*HOW TO COMPLETE THIS TASK*
Copy verbatim the block of lines in the entries below whose first line contains "(in_range 224 224" and whose last line contains "Definition seq4 (c0". Leave out all other lines.

*EXERCISE DATA*

(** * disperse.news_file: the NEWS-file header grammar and its three operations

    A shallow embedding of [src/disperse/news_file.py].

    - Python [bytes] are lists of [Byte.byte].
    - Python [str] is represented by its UTF-8 encoding, held in a Rocq
      [string]; [decode] is therefore a validity check followed by a change
      of type, and [encode] is the change of type back.  Equality of [str]
      values, [re.fullmatch] on an ASCII character class, [%]-formatting with
      [%s] and [''.join] all commute with that representation.
      A [str] holding a lone surrogate has no UTF-8 encoding and is not
      represented.
    - Exceptions are values of [exn]; a computation that may raise returns a
      [result].
    - The breezy tree is an explicit state threaded through the three
      operations; it records the calls made on it. *)

From Stdlib Require Import Strings.Byte Strings.Ascii Strings.String NArith.
From stdpp Require Import gmap strings list.

Local Open Scope string_scope.
Local Open Scope nat_scope.
Local Open Scope list_scope.

(** ** Bytes and text *)

Abbreviation bytes := (list byte).
Abbreviation str := string.

(** A bytes literal [b'...'] whose characters are all ASCII. *)
Definition B (s : string) : bytes := list_byte_of_string s.

Definition TAB : byte := x09.
Definition LF : byte := x0a.
Definition SPACE : byte := x20.
Definition LPAREN : byte := x28.
Definition RPAREN : byte := x29.

(** The text literals ["\t"] and ["\n"]. *)
Definition tab_str : str := String "009" "".
Definition nl_str : str := String "010" "".

(** *** Exceptions *)

(** Modelled from the spec: [NoUnreleasedChanges], which the module imports
    from its package ("leading entry is released").  [PendingExists] and
    [OddVersion] are the two classes of the module; the others are the
    built-in exceptions its expressions can raise, and the tree's. *)
Inductive exn :=
| NoUnreleasedChanges
| PendingExists (version : str) (date : option str)
| OddVersion (version : str)
| AssertionError (msg : str)
| UnicodeDecodeError
| IndexError
| ValueError
| KeyError (key : str)
| NoSuchFile (path : str).

Inductive result (A : Type) :=
| Ok (a : A)
| Raise (e : exn).
Arguments Ok {A} a.
Arguments Raise {A} e.

Global Instance result_ret : MRet result := fun _ a => Ok a.
Global Instance result_bind : MBind result := fun _ _ k r =>
  match r with
  | Ok a => k a
  | Raise e => Raise e
  end.
Global Instance result_fmap : FMap result := fun _ _ f r =>
  match r with
  | Ok a => Ok (f a)
  | Raise e => Raise e
  end.

(** *** [bytes] methods *)

(** ASCII whitespace as [bytes.strip()] understands it: [b' \t\n\r\x0b\x0c']. *)
Definition is_space (c : byte) : bool :=
  match c with
  | x20 | x09 | x0a | x0d | x0b | x0c => true
  | _ => false
  end.

Fixpoint lstrip (s : bytes) : bytes :=
  match s with
  | [] => []
  | c :: rest => if is_space c then lstrip rest else s
  end.

Definition rstrip (s : bytes) : bytes := rev (lstrip (rev s)).

(** [s.strip()] *)
Definition strip (s : bytes) : bytes := rstrip (lstrip s).

(** [s.startswith(prefix)] *)
Fixpoint startswith (prefix s : bytes) : bool :=
  match prefix, s with
  | [], _ => true
  | _ :: _, [] => false
  | p :: prefix', c :: s' => Byte.eqb p c && startswith prefix' s'
  end.

(** [s.endswith(suffix)] *)
Definition endswith (suffix s : bytes) : bool :=
  startswith (rev suffix) (rev s).

(** [sep in s] for a one-byte [sep]. *)
Definition contains (sep : byte) (s : bytes) : bool :=
  existsb (Byte.eqb sep) s.

(** The text before the first [sep], and the text after it when there is one. *)
Fixpoint cut (sep : byte) (s : bytes) : bytes * option bytes :=
  match s with
  | [] => ([], None)
  | c :: rest =>
      if Byte.eqb c sep then ([], Some rest)
      else let '(h, t) := cut sep rest in (c :: h, t)
  end.

(** [s.split(sep, 1)] for a one-byte [sep]. *)
Definition split1 (sep : byte) (s : bytes) : list bytes :=
  match cut sep s with
  | (h, None) => [h]
  | (h, Some t) => [h; t]
  end.

(** [s[1:-1]] *)
Definition slice_1_m1 (s : bytes) : bytes := removelast (tl s).

(** *** UTF-8 *)

Definition in_range (lo hi : N) (c : byte) : bool :=
  (lo <=? Byte.to_N c)%N && (Byte.to_N c <=? hi)%N.

Definition cont (c : byte) : bool := in_range 128 191 c.

Definition seq2 (c0 c1 : byte) : bool := in_range 194 223 c0 && cont c1.

Definition seq3 (c0 c1 c2 : byte) : bool :=
  (in_range 224 224 c0 && in_range 160 191 c1 && cont c2)
  || (in_range 225 236 c0 && cont c1 && cont c2)
  || (in_range 237 237 c0 && in_range 128 159 c1 && cont c2)
  || (in_range 238 239 c0 && cont c1 && cont c2).

Definition seq4 (c0 c1 c2 c3 : byte) : bool :=
  (in_range 240 240 c0 && in_range 144 191 c1 && cont c2 && cont c3)
  || (in_range 241 243 c0 && cont c1 && cont c2 && cont c3)
  || (in_range 244 244 c0 && in_range 128 143 c1 && cont c2 && cont c3).

(** Well-formed UTF-8: shortest form only, no surrogates, nothing above
    U+10FFFF, as the strict codec demands. *)
Fixpoint utf8_valid (s : bytes) : bool :=
  match s with
  | [] => true
  | c0 :: r0 =>
      if in_range 0 127 c0 then utf8_valid r0
      else
        match r0 with
        | [] => false
        | c1 :: r1 =>
            if seq2 c0 c1 then utf8_valid r1
            else
              match r1 with
              | [] => false
              | c2 :: r2 =>
                  if seq3 c0 c1 c2 then utf8_valid r2
                  else
                    match r2 with
                    | [] => false
                    | c3 :: r3 =>
                        if seq4 c0 c1 c2 c3 then utf8_valid r3 else false
                    end
              end
        end
  end.

(** [s.decode()] *)
Definition decode (s : bytes) : result str :=
  if utf8_valid s then Ok (string_of_list_byte s) else Raise UnicodeDecodeError.

(** [s.encode()] *)
Definition encode (s : str) : bytes := list_byte_of_string s.

(** ** The version-line grammar *)

Definition is_version_char (c : ascii) : bool :=
  let n := N_of_ascii c in
  ((48 <=? n)%N && (n <=? 57)%N) || (n =? 46)%N.

(** [re.fullmatch(r'[0-9\.]+', v) is not None] *)
Definition fullmatch_digits_dots (v : str) : bool :=
  match list_ascii_of_string v with
  | [] => false
  | cs => forallb is_version_char cs
  end.

Definition check_version (v : str) : result bool :=
  if String.eqb v "UNRELEASED" || String.eqb v "%(version)s" then Ok true
  else if negb (fullmatch_digits_dots v) then Raise (OddVersion v)
  else Ok false.

Definition check_date (d : str) : bool :=
  if String.eqb d "UNRELEASED" then true else false.

Definition fmt_tab : str :=
  Eval cbv in "%(version)s" +:+ tab_str +:+ "%(date)s".
Definition fmt_paren : str := "%(version)s (%(date)s)".
Definition fmt_space : str := "%(version)s %(date)s".
Definition fmt_bare : str := "%(version)s".

(** [a or b], where [b] is only evaluated when [a] is false. *)
Definition lazy_or (a : result bool) (b : result bool) : result bool :=
  a ≫= λ x : bool, if x then Ok true else b.

(** What a header line parses to: version, date, line template, pending. *)
Definition parsed : Type := str * option str * str * bool.

Definition parse_version_line (line : bytes) : result parsed :=
  if contains TAB (strip line) then
     match split1 TAB (strip line) with
     | [version; date] =>
         pending ← lazy_or (v ← decode version; check_version v)
                            (d ← decode date; Ok (check_date d));
         v ← decode version;
         d ← decode date;
         Ok (v, Some d, fmt_tab, pending)
     | _ => Raise ValueError
     end
   else if contains SPACE (strip line) then
     match split1 SPACE (strip line) with
     | [version; date] =>
         pending ← lazy_or (v ← decode version; check_version v)
                            (d ← decode (slice_1_m1 date); Ok (check_date d));
         if startswith [LPAREN] date && endswith [RPAREN] date then
           v ← decode version;
           d ← decode (slice_1_m1 date);
           Ok (v, Some d, fmt_paren, pending)
         else
           v ← decode version;
           d ← decode date;
           Ok (v, Some d, fmt_space, pending)
     | _ => Raise ValueError
     end
   else
     let version := strip line in
     pending ← (v ← decode version; check_version v);
     v ← decode version;
     Ok (v, None, fmt_bare, pending).

(** ** Rendering a line template *)

(** The values a template is rendered with: text, or [None]. *)
Inductive pyval :=
| PyStr (s : str)
| PyNone.

(** [str(v)], which is what the [%s] conversion inserts. *)
Definition str_of_pyval (v : pyval) : str :=
  match v with
  | PyStr s => s
  | PyNone => "None"
  end.

Definition pydict := list (str * pyval).

Fixpoint dict_get (k : str) (d : pydict) : result pyval :=
  match d with
  | [] => Raise (KeyError k)
  | (k', v) :: d' => if String.eqb k k' then Ok v else dict_get k d'
  end.

(** [k + c] for a character [c]. *)
Fixpoint str_snoc (k : str) (c : ascii) : str :=
  match k with
  | "" => String c ""
  | String a k' => String a (str_snoc k' c)
  end.

Inductive fmt_state :=
| Lit
| Pct
| InKey (k : str)
| Conv (v : pyval).

(** [fmt % d] for a mapping [d], restricted to the conversions the templates
    of this module use: [%(key)s], and [%%].  Any other conversion raises
    here; no template of [parse_version_line] contains one. *)
Fixpoint pyformat_from (st : fmt_state) (fmt : str) (d : pydict) : result str :=
  match fmt with
  | "" => match st with Lit => Ok "" | _ => Raise ValueError end
  | String c rest =>
      match st with
      | Lit =>
          if Ascii.eqb c "%" then pyformat_from Pct rest d
          else String c <$> pyformat_from Lit rest d
      | Pct =>
          if Ascii.eqb c "(" then pyformat_from (InKey "") rest d
          else if Ascii.eqb c "%" then String "%" <$> pyformat_from Lit rest d
          else Raise ValueError
      | InKey k =>
          if Ascii.eqb c ")" then v ← dict_get k d; pyformat_from (Conv v) rest d
          else pyformat_from (InKey (str_snoc k c)) rest d
      | Conv v =>
          if Ascii.eqb c "s" then String.app (str_of_pyval v) <$> pyformat_from Lit rest d
          else Raise ValueError
      end
  end.

Definition pyformat (fmt : str) (d : pydict) : result str :=
  pyformat_from Lit fmt d.

(** The mapping [{'version': version, 'date': date}]. *)
Definition fields (version date : pyval) : pydict :=
  [("version", version); ("date", date)].

(** ** Dates *)

(** The calendar part of a [datetime]; the constructor of the library keeps
    [1 <= year <= 9999], [1 <= month <= 12], [1 <= day <= 31]. *)
Record datetime := mkdate { year : nat; month : nat; day : nat }.

Definition digit (n : nat) : ascii := ascii_of_nat (48 + n mod 10).

Definition digits2 (n : nat) : str :=
  String (digit (n / 10)) (String (digit n) "").

Definition digits4 (n : nat) : str :=
  String (digit (n / 1000)) (String (digit (n / 100)) (digits2 n)).

(** [d.strftime("%Y-%m-%d")]: the year on four digits, the month and the day
    on two, as the library documents it (for a year below 1000 the C library
    underneath decides whether the year is padded). *)
Definition strftime_Ymd (d : datetime) : str :=
  digits4 (year d) +:+ "-" +:+ digits2 (month d) +:+ "-" +:+ digits2 (day d).

(** ** The header skipper *)

(** [l[i]] *)
Definition getitem {A} (l : list A) (i : nat) : result A :=
  match l !! i with
  | Some x => Ok x
  | None => Raise IndexError
  end.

*SOLUTION TO THIS TASK*
  (in_range 224 224 c0 && in_range 160 191 c1 && cont c2)
  || (in_range 225 236 c0 && cont c1 && cont c2)
  || (in_range 237 237 c0 && in_range 128 159 c1 && cont c2)
  || (in_range 238 239 c0 && cont c1 && cont c2).

Definition seq4 (c0 c1 c2 c3 : byte) : bool :=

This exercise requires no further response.